Amnesty International warns of torture of detainees in Turkey

Published July 24th, 2016 - 04:51 GMT
A Turkish special forces police officer stands guard in front of the Istanbul Justice Palace on July 20, 2016, following the failed military coup attempt of July 15. (AFP/Ozan Kose)
A Turkish special forces police officer stands guard in front of the Istanbul Justice Palace on July 20, 2016, following the failed military coup attempt of July 15. (AFP/Ozan Kose)

Turkey has arbitrarily detained and tortured hundreds of people, including soldiers and high-ranking military officers, Amnesty International said on Sunday.

More than 13,000 people have been detained as part of a crackdown led by President Recep Tayyip Erdogan in response to the July 15 failed military coup, which left 260 people dead.

Of those detained, 6,000 have been placed under arrest.

Citing interviews with lawyers, doctors and one person on duty in a detention center, Amnesty said there is evidence pointing to acts of torture, rape, sexual assault, abuse and denial of food and medical treatment in detention centres, where people are held without access to lawyers.

The group warned that new measures under the state of emergency will allow detainees to be held for up to 30 days without being charged, and place constraints on judicial proceedings - such as a detainee's right to choose a lawyer. In many cases, Amnesty said, denial of such rights amounted to enforced disappearance.

"Detaining people in connection with a criminal charge without demonstrating that you have evidence of criminal wrongdoing is by definition arbitrary and unlawful," Amnesty's director for Europe, John Dalhuisen, said in a statement.

The report was published amid rising concern among Turkey's allies over the rapid pace of institutional closures and sackings.

Specific accounts relayed by Amnesty include reports of 650-800 soldiers being held in the police headquarters of Ankara, judges being detained in the corridors of courthouses, and facilities like sports centres and stables being converted into detention sites.

It also heard accounts of 300 soldiers showing signs of having been beaten, including 40 who were so badly injured that they could not walk and two who could not stand up, and senior military officers raped with truncheons.

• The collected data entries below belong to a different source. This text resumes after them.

(* ===== verification/NmbmErase.v ===== *)
(** * NMBM: erasing logic blocks

    [nmbm_erase_logic_block] terminates, either leaves its block blank and
    usable or reports an error, and touches no other logic block. *)

From stdpp Require Import base numbers list.
From Stdlib Require Import ZArith Lia.
From S2P Require Import Prelude IntLib NmbmTypes NmbmPhys NmbmState NmbmNand NmbmTable NmbmMgmt NmbmImage NmbmUpdate NmbmMapping NmbmLogic NmbmIO.

Section Erase.
Context {D : Type} {L : nmbm_lower_device D} {P : NandModel D}.
Context {GO : geometry_ok L} {NL : nand_laws L P}.
Implicit Types s : nmbm_instance D.

(** The blocks an erase of logic block [lb] may touch: the one it is mapped
    to, and those between the management area and the remapped blocks. *)
Definition erase_area s lb (b : Z) : Prop :=
  znth (block_mapping s) lb = Some b \/ mgmt_start_ba s <= b <= mapping_blocks_top_ba s.

(** An erase of [lb] that started in [s0] has reached [s]. *)
Record erasing s0 lb s : Prop := {
  er_device : device_ok s;
  er_start : mgmt_start_ba s = mgmt_start_ba s0;
  er_count : data_block_count s = data_block_count s0;
  er_top : mapping_blocks_top_ba s <= mapping_blocks_top_ba s0;
  er_others j : j <> lb -> znth (block_mapping s) j = znth (block_mapping s0) j;
  er_entry q : znth (block_mapping s) lb = Some q -> q < 0 \/ erase_area s0 lb q;
  er_pages : same_outside (blocks (erase_area s0 lb)) (dev s0) (dev s)
}.

Lemma erasing_refl s lb : device_ok s -> erasing s lb s.
Proof. intros. constructor; auto with nand; [done|]. intros q Hq. right. by left. Qed.

Lemma erasing_maint s0 lb s s' : erasing s0 lb s -> maint_step s s' -> erasing s0 lb s'.
Proof.
  intros [Hd E1 E2 Ht Ho He Hp] M. pose proof (device_ok_maint _ _ Hd M) as Hd'.
  destruct M as [C _ Hp' _ _]. apply config_inv in C as (_ & F1 & F2 & F3 & F4 & _).
  constructor; rewrite ?F1, ?F2, ?F3, ?F4; try done.
  eapply same_outside_trans; [exact Hp|]. eapply same_outside_weaken; [|exact Hp'].
  intros p (b & Hb & Hin). exists b. split; [|done]. right.
  unfold mgmt_area, within in Hb. lia.
Qed.

Lemma erasing_set_state s0 lb s ba st c :
  erasing s0 lb s -> 0 <= ba < block_count -> 0 <= st <= 3 ->
  erasing s0 lb (s <| block_state := set_state (block_state s) ba st |> <| block_state_changed := c |>).
Proof. intros [] Hb Hst. constructor; try done. by apply device_set_state. Qed.

Lemma erasing_io s0 lb s s' b :
  erasing s0 lb s -> io_step (in_block b) s s' -> erase_area s0 lb b -> erasing s0 lb s'.
Proof.
  intros [Hd E1 E2 Ht Ho He Hp] Hio Hb. pose proof (device_io _ _ _ Hd Hio) as Hd'.
  destruct Hio as (d & pc & -> & _ & Hs). constructor; try done; simpl.
  eapply same_outside_trans; [exact Hp|]. eapply same_outside_weaken; [|exact Hs].
  intros p Hin. by exists b.
Qed.

Lemma device_set_mapping s lb p :
  device_ok s -> - 2 ^ 31 <= p < block_count ->
  device_ok (s <| block_mapping := <[Z.to_nat lb := p]> (block_mapping s) |>).
Proof.
  intros [Hl He Hc] Hp. geometry. constructor; try done.
  - apply layout_set_mapping; [done| |].
    + unfold zlen. rewrite length_insert. apply Hl.
    + apply insert_forall; [apply Hl|lia].
  - apply insert_forall; [done|lia].
Qed.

"The grim details that we have documented are just a snapshot of the abuses that might be happening in places of detention," Dalhuisen said.

Amnesty called for the European Committee for the Prevention of Torture (CPT) to immediately conduct an emergency visit to Turkey, asked Turkish authorities to condemn torture, and called for monitors to have access to detention centres to assess conditions.